## RECORDED INFORMATION
- Opening Delimiter -

(** Starting one worker. *)
Definition start (large : bool) (item : RepairItem) (d : sched) : sched :=
  setRunning (sd_running d ++ [(item, large)]) (addActive large 1 (setActive ({[ri_Name item]} ∪ sd_active d) d)).

(** The loop over the items of a lane; [ctx] is what each look at the context finds. *)
Fixpoint dispatch_items (large : bool) (ctx : list bool) (items : list RepairItem) (d : sched) : sched :=
  match items with
  | [] => d
  | item :: rest =>
      match ctx with
      | true :: _ => setReturned d
      | _ =>
          if decide (ri_Name item ∈ sd_active d) then dispatch_items large (tail ctx) rest d
          else
            let d := start large item d in
            if laneActive large d =? limit then d else dispatch_items large (tail ctx) rest d
      end
  end.

(** One lane: true tells to go on with the next. *)
Definition dispatch_lane (now : Z) (large : bool) (ctx : list bool) (s : Store) (d : sched) : bool * Store * sched :=
  if laneActive large d =? limit then (true, s, d)
  else match DueRepairsInLane now peer large limit s with
  | (Err _, s) => (false, s, setPaused true d)
  | (Ok items, s) => let d := dispatch_items large ctx items d in (negb (sd_returned d), s, d)
  end.

(** The body after the select; [cancelled] is what [ctx.Err()] tells. *)
Definition dispatch (now : Z) (cancelled : bool) (ctx1 ctx2 : list bool) (s : Store) (d : sched) : Store * sched :=
  if cancelled then (s, setReturned d)
  else if sd_paused d then (s, d)
  else
    let '(go, s, d) := dispatch_lane now false ctx1 s d in
    if go then let '(_, s, d) := dispatch_lane now true ctx2 s d in (s, d) else (s, d).

(** The completion taken from the channel. *)
Definition complete (c : completion) (d : sched) : sched :=
  let d := addActive (cp_large c) (-1) (setActive (sd_active d ∖ {[cp_name c]}) d) in
  if cp_failed c then setPaused true d else d.

(** [func (s *Syncer) repairPeer(ctx context.Context, peerURL string)], with its workers. *)
Inductive step : sched -> sched -> Prop :=
  | step_timer d now cancelled ctx1 ctx2 s : sd_returned d = false -> step d (dispatch now cancelled ctx1 ctx2 s (setPaused false d)).2
  | step_wake d now cancelled ctx1 ctx2 s : sd_returned d = false -> step d (dispatch now cancelled ctx1 ctx2 s d).2
  | step_completed d c rest now cancelled ctx1 ctx2 s : sd_returned d = false -> sd_completed d = c :: rest ->
      step d (dispatch now cancelled ctx1 ctx2 s (complete c (setCompleted rest d))).2
  | step_return d : sd_returned d = false -> step d (setReturned d)
  | step_worker d before item large after failed :
      sd_running d = before ++ (item, large) :: after -> Z.of_nat (length (sd_completed d)) < 2 * limit ->
      step d (setCompleted (sd_completed d ++ [mkCompletion (ri_Name item) large failed]) (setRunning (before ++ after) d)).

Inductive steps : sched -> sched -> Prop :=
  | steps_refl d : steps d d
  | steps_step d1 d2 d3 : steps d1 d2 -> step d2 d3 -> steps d1 d3.

(** ** The invariant *)

(** Everything in flight: workers and completions not yet taken. *)
Definition inFlight (d : sched) : list (string * bool) :=
  map (fun p => (ri_Name p.1, p.2)) (sd_running d) ++ map (fun c => (cp_name c, cp_large c)) (sd_completed d).
Definition inLane (large : bool) (l : list (string * bool)) : Z := Z.of_nat (length (base.filter (fun p => p.2 = large) l)).

Record sched_inv (d : sched) : Prop := {
  si_nodup : NoDup (map fst (inFlight d));
  si_active : forall n, n ∈ sd_active d <-> n ∈ map fst (inFlight d);
  si_small : sd_small d = inLane false (inFlight d);
  si_large : sd_large d = inLane true (inFlight d);
  si_limits : sd_small d <= limit /\ sd_large d <= limit
}.

Lemma inLane_app large l1 l2 : inLane large (l1 ++ l2) = inLane large l1 + inLane large l2.
Proof. unfold inLane. rewrite filter_app, length_app. lia. Qed.

Lemma inLane_cons large p l : inLane large (p :: l) = (if Bool.eqb p.2 large then 1 else 0) + inLane large l.
Proof. unfold inLane. rewrite filter_cons. destruct p as [n b]; cbn [snd]. destruct b, large; case_decide; done || (cbn [Bool.eqb length]; lia). Qed.

Lemma inLane_perm large l1 l2 : l1 ≡ₚ l2 -> inLane large l1 = inLane large l2.
Proof. intros H. unfold inLane. by rewrite H. Qed.
Lemma SyncSurvivingParent_Ok name w w' : SyncSurvivingParent name w = (Ok tt, w') -> wd_tree w' = wd_tree w /\ wd_durable w' !! name = wd_tree w !! name.
Proof.
  intros R. unfold SyncSurvivingParent in R. apply bindS_Ok in R as ([] & w1 & R1 & R). pose proof (sysW_frame w) as (F1 & _). rewrite R1 in F1. cbn in F1.
  apply flushEntry_Ok in R. by rewrite F1 in R.
Qed.

(** A commit of a state that the disk backs. *)
Lemma commit_settled meta local b w : backed (Name meta) b w -> fits meta b -> settled (Name meta) w (inStore (commitPut now meta local) w).2.
Proof.
  intros Hb Hf. unfold inStore, zoomS. destruct (commitPut now meta local (wd_store w)) as [r s'] eqn:E. apply commitPut_rows in E. destruct r as [ver|e].
  - destruct E as [E _]. split; unfold rowsOf; cbn; rewrite E.
    + intros n Hn. by rewrite lookup_insert_ne.
    + right. eexists _, b. rewrite lookup_insert_eq. split; [done|]. split; [|done].
      assert (Hash (putState (db (wd_store w)) meta local) = Hash meta /\ Size (putState (db (wd_store w)) meta local) = Size meta /\ Deleted (putState (db (wd_store w)) meta local) = Deleted meta) as (E1 & E2 & E3).
      { unfold putState. destruct local; [|done]. destruct (AdvanceClock_fields meta (observedClock (db (wd_store w)) (Name meta))) as (_ & _ & ? & ? & ? & _). done. }
      unfold fits in *. cbn. rewrite E1, E2, E3. done.
  - destruct E as [E _]. split; unfold rowsOf; cbn; rewrite E; [done|]. left. split; [done|]. done.
Qed.

(** Flush the bytes, flush the entry, commit: at every point the store has nothing the disk
    could lose. *)
Lemma flush_commit meta local b w : entryOf w meta b ->
  settled (Name meta) w ((do! (if Deleted meta then retS tt else syncPath (Name meta)) then
                          do! SyncSurvivingParent (Name meta) then let! _ := inStore (commitPut now meta local) in retS tt) w).2.
Proof.
  intros He. set (name := Name meta) in *. unfold bindS at 1.
  assert (keeps (still name) (if Deleted meta then retS tt else syncPath name : W unit)) as K1 by still. specialize (K1 w).
  destruct ((if Deleted meta then retS tt else syncPath name : W unit) w) as [[[]|e] w1] eqn:R1; [|by apply still_settled].
  cbn in K1. assert (entryOf w1 meta b) as He1 by by apply (entryOf_still w).
  assert (forall bytes, b = Some bytes -> safeEntry b (wd_tree w1 !! name)) as Hfl.
  { intros bytes ->. destruct He as [(Hd & _) (i & E & Hb)]. rewrite Hd in R1. rewrite (syncPath_Ok name w i w1 E R1). done. }
  etrans; [by apply still_settled|]. unfold bindS at 1. pose proof (still_SyncSurvivingParent name name w1) as K2.
  destruct (SyncSurvivingParent name w1) as [[[]|e] w2] eqn:R2; [|by apply still_settled].
  cbn in K2. apply SyncSurvivingParent_Ok in R2 as [T2 D2]. etrans; [by apply still_settled|].
  assert (settled name w2 (inStore (commitPut now meta local) w2).2) as Hc.
  { apply (commit_settled meta local b); [|apply He]. unfold backed. fold name. rewrite T2, D2.
    destruct b as [bytes|]; [split; by eapply Hfl|]. destruct He1 as [_ [E|E]]; fold name in E; rewrite E; done. }
  unfold bindS. by destruct (inStore (commitPut now meta local) w2) as [[v|e] w3].
Qed.

Lemma Snapshot_Ok name w info hash w' : (forall t, wd_tree w !! name <> Some (NLink t)) -> Snapshot sha256Hex name w = (Ok (info, hash), w') ->
  exists i, wd_tree w !! name = Some (NFile i) /\ info = infoOf i /\ hash = sha256Hex (in_bytes i).
Proof.
  intros Hl R. unfold Snapshot in R. apply bindS_Ok in R as (n & w1 & R1 & R). unfold stat in R1. apply bindS_Ok in R1 as ([] & w2 & R2 & R1).
  pose proof (sysW_frame w) as (F & _). rewrite R2 in F. cbn in F. injection R1 as <- <-. rewrite F in R.
  assert (resolve (wd_tree w) name = name) as Er. { unfold resolve. destruct (wd_tree w !! name) as [[| |t|]|] eqn:E; try done. by destruct (Hl t). }
  rewrite Er in R. destruct (wd_tree w !! name) as [[i| | |]|]; try done. exists i. apply bindS_Ok in R as ([] & w3 & _ & R). by injection R as <- <-.
Qed.

Lemma still_nolink name w w' : still name w w' -> (forall t, wd_tree w !! name <> Some (NLink t)) -> forall t, wd_tree w' !! name <> Some (NLink t).
Proof.
  intros [_ Hs _] Hl t E. unfold sameAt in Hs. destruct (wd_tree w !! name) as [[i| |t'|]|]; [destruct Hs as (i' & E' & _)|destruct Hs as [E'|E']|..]; rewrite ?E' in E; congruence.
Qed.

Lemma settled_bind {A B} name (c : W A) (k : A -> W B) w : keeps (still name) c ->
  (forall a w1, still name w w1 -> c w = (Ok a, w1) -> settled name w1 (k a w1).2) -> settled name w (bindS c k w).2.
Proof.
  intros Hc Hk. specialize (Hc w). unfold bindS. destruct (c w) as [[a|e] w1]; cbn in *; [|by apply still_settled].
  etrans; [by apply still_settled|by apply Hk].
Qed.

(** A replica intent is kept under the name of its state. *)
Definition intents_named (d : DB) : Prop := forall n e m, replica_intents d !! n = Some e -> json_Unmarshal e = Some m -> Name m = n.

Lemma ReplicaIntent_Ok name s m s' : ReplicaIntent name s = (Ok m, s') ->
  m = (match replica_intents (db s) !! name with Some e => json_Unmarshal e | None => None end) /\ untouched s s'.
Proof.
  intros R. unfold ReplicaIntent in R. apply bindS_Ok in R as (row & s1 & R1 & R). apply query_Ok in R1 as [-> U].
  destruct (replica_intents (db s) !! name) as [e|]; [|by injection R as <- <-]. destruct (json_Unmarshal e); [by injection R as <- <-|done].
Qed.

Lemma inStoreW_Ok {A} (c : St A) w a w' : inStore c w = (Ok a, w') -> exists s', c (wd_store w) = (Ok a, s') /\ w' = set_store s' w.
Proof. unfold inStore, zoomS. destruct (c (wd_store w)) as [[x|e] s']; intros [= <- <-]. eauto. Qed.

Lemma still_intentMatches meta st : keeps (still (Name meta)) (intentMatches sha256Hex stored granularity (Name meta) meta st).
Proof. unfold intentMatches. still. Qed.

Lemma lstat_Ok name w n w' : lstat name w = (Ok n, w') -> n = wd_tree w !! name /\ wd_tree w' = wd_tree w.
Proof.
  intros R. unfold lstat in R. apply bindS_Ok in R as ([] & w1 & R1 & R). pose proof (sysW_frame w) as (F & _). rewrite R1 in F. cbn in F.
  injection R as <- <-. by rewrite F.
Qed.

Lemma tryS_Ok {A} (c : W A) w r w' : tryS c w = (Ok r, w') -> c w = (r, w').
Proof. unfold tryS. destruct (c w) as [x w1]. by intros [= -> ->]. Qed.

Lemma intentMatches_true meta n w w' : (forall t, wd_tree w !! Name meta <> Some (NLink t)) -> n = wd_tree w !! Name meta ->
  intentMatches sha256Hex stored granularity (Name meta) meta (Ok n) w = (Ok true, w') -> exists b, entryOf w' meta b.
Proof.
  intros Hl Hn R. pose proof (still_intentMatches meta (Ok n) w) as K. rewrite R in K. cbn in K. unfold intentMatches in R.
  destruct (Deleted meta) eqn:Ed.
  - exists None. apply (entryOf_still w); [done|]. split; [done|]. rewrite <- Hn. injection R as R _. destruct n as [[]|]; auto; done.
  - destruct n as [n|]; [|done]. apply bindS_Ok in R as ([info hash] & w1 & R1 & R). apply Snapshot_Ok in R1 as (i & Ei & -> & ->); [|done].
    apply bindS_Ok in R as ([] & w2 & R2 & R). injection R as R _. cbn in R. apply andb_true_iff in R as [R3 R4].
    apply String.eqb_eq in R3. apply Z.eqb_eq in R4. exists (Some (in_bytes i)). apply (entryOf_still w); [done|]. split; [done|]. eauto.
Qed.

Lemma recover_settled name w : intents_named (db (wd_store w)) -> (forall t, wd_tree w !! name <> Some (NLink t)) ->
  settled name w (recoverReplicaLocked sha256Hex stored granularity now name w).2.
Proof.
  intros Hn Hl. unfold recoverReplicaLocked. apply settled_bind; [still|]. intros intent w1 K1 R1.
  apply inStoreW_Ok in R1 as (s' & R1 & ->). apply ReplicaIntent_Ok in R1 as [Ei _]. destruct intent as [meta|]; [|reflexivity].
  assert (Name meta = name) as <-.
  { destruct (replica_intents (db (wd_store w)) !! name) as [e|] eqn:E; [|done]. by apply (Hn name e meta). }
  set (w1 := set_store s' w) in *. apply settled_bind; [still|]. intros st w2 K2 R2. apply tryS_Ok in R2.
  apply settled_bind; [apply still_intentMatches|]. intros [] w3 K3 R3.
  - destruct st as [n|e]; [|done]. apply lstat_Ok in R2 as [-> T2].
    assert (forall t, wd_tree w2 !! Name meta <> Some (NLink t)) as Hl2 by by rewrite T2.
    destruct (intentMatches_true meta (wd_tree w1 !! Name meta) w2 w3 Hl2) as [b Hb]; [by rewrite T2|done|].
    by apply (flush_commit meta false b).
  - destruct st as [n|e]; [|reflexivity]. unfold inStore, zoomS, ClearReplicaIntent. destruct (exec _ (wd_store w3)) as [r s3] eqn:E.
    assert (files (db s3) = files (db (wd_store w3))) as Hf.
    { destruct r; [apply exec_Ok in E as [-> _]; done|apply exec_Err in E as [_ E]; by rewrite (untouched_db _ _ E)]. }
    split; unfold rowsOf; cbn; rewrite Hf; [done|]. left. done.
Qed.

Lemma still_bind_run {A B} name (c : W A) (k : A -> W B) w : keeps (still name) c ->
  (forall a w1, still name w w1 -> c w = (Ok a, w1) -> still name w1 (k a w1).2) -> still name w (bindS c k w).2.
Proof.
  intros Hc Hk. specialize (Hc w). unfold bindS. destruct (c w) as [[a|e] w1]; cbn in *; [|done]. etrans; [done|by apply Hk].
Qed.

(** Hashes the caller brings are those of the file as it stands. *)
Definition hashes_ok (opts : indexOptions) (name : string) (w : World) : Prop :=
  forall info hash i, io_published opts !! name = Some (info, hash) -> wd_tree w !! name = Some (NFile i) -> infoOf i = info -> sha256Hex (in_bytes i) = hash.

Abbreviation inspect := (inspectFile sha256Hex stored granularity ignorePatterns repairPeers now).

Lemma still_inspect target name opts w : (forall t, wd_tree w !! name <> Some (NLink t)) -> still name w (inspect target name opts w).2.
Proof.
  intros Hl. unfold inspectFile. destruct (_ || _); [reflexivity|]. apply still_bind_run; [still|]. intros w0 w1 _ [= <- <-].
  destruct (BusyLocked name w); [reflexivity|]. apply still_bind_run; [still|]. intros existing w2 K2 _.
  apply still_bind_run; [still|]. intros n w3 K3 R3. apply lstat_Ok in R3 as [-> T3]. pose proof (still_nolink _ _ _ K2 Hl) as Hl2.
  pose proof (fun n k => still_clearIntegrity name n k) as C. pose proof (fun n pre => still_snapshot sha256Hex name n pre) as C2.
  pose proof (fun ex e => still_readFailed (A := option FileEvent) repairPeers now name ex e) as C3.
  pose proof (fun n ex info hash => still_inspectRegular stored granularity repairPeers now name n ex info hash) as C4.
  destruct (wd_tree w2 !! name) as [[i| |t|]|] eqn:E; [| |by destruct (Hl2 t)| |]; revert w3 K3 T3; intros w3 _ _;
    match goal with |- still _ _ (?c _).2 => assert (keeps (still name) c) as Hc; [unfold CleanEmptyParentsLocked; still|apply Hc] end.
Qed.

- Closing Delimiter -

Each line, starting with the one that holds "destruct r; [apply" and ending with the last line of the listing, is to be restated exactly.

## FINAL ANSWER
    { destruct r; [apply exec_Ok in E as [-> _]; done|apply exec_Err in E as [_ E]; by rewrite (untouched_db _ _ E)]. }
    split; unfold rowsOf; cbn; rewrite Hf; [done|]. left. done.
Qed.

Lemma still_bind_run {A B} name (c : W A) (k : A -> W B) w : keeps (still name) c ->
  (forall a w1, still name w w1 -> c w = (Ok a, w1) -> still name w1 (k a w1).2) -> still name w (bindS c k w).2.
Proof.
  intros Hc Hk. specialize (Hc w). unfold bindS. destruct (c w) as [[a|e] w1]; cbn in *; [|done]. etrans; [done|by apply Hk].
Qed.

(** Hashes the caller brings are those of the file as it stands. *)
Definition hashes_ok (opts : indexOptions) (name : string) (w : World) : Prop :=
  forall info hash i, io_published opts !! name = Some (info, hash) -> wd_tree w !! name = Some (NFile i) -> infoOf i = info -> sha256Hex (in_bytes i) = hash.

Abbreviation inspect := (inspectFile sha256Hex stored granularity ignorePatterns repairPeers now).

Lemma still_inspect target name opts w : (forall t, wd_tree w !! name <> Some (NLink t)) -> still name w (inspect target name opts w).2.
Proof.
  intros Hl. unfold inspectFile. destruct (_ || _); [reflexivity|]. apply still_bind_run; [still|]. intros w0 w1 _ [= <- <-].
  destruct (BusyLocked name w); [reflexivity|]. apply still_bind_run; [still|]. intros existing w2 K2 _.
  apply still_bind_run; [still|]. intros n w3 K3 R3. apply lstat_Ok in R3 as [-> T3]. pose proof (still_nolink _ _ _ K2 Hl) as Hl2.
  pose proof (fun n k => still_clearIntegrity name n k) as C. pose proof (fun n pre => still_snapshot sha256Hex name n pre) as C2.
  pose proof (fun ex e => still_readFailed (A := option FileEvent) repairPeers now name ex e) as C3.
  pose proof (fun n ex info hash => still_inspectRegular stored granularity repairPeers now name n ex info hash) as C4.
  destruct (wd_tree w2 !! name) as [[i| |t|]|] eqn:E; [| |by destruct (Hl2 t)| |]; revert w3 K3 T3; intros w3 _ _;
    match goal with |- still _ _ (?c _).2 => assert (keeps (still name) c) as Hc; [unfold CleanEmptyParentsLocked; still|apply Hc] end.
Qed.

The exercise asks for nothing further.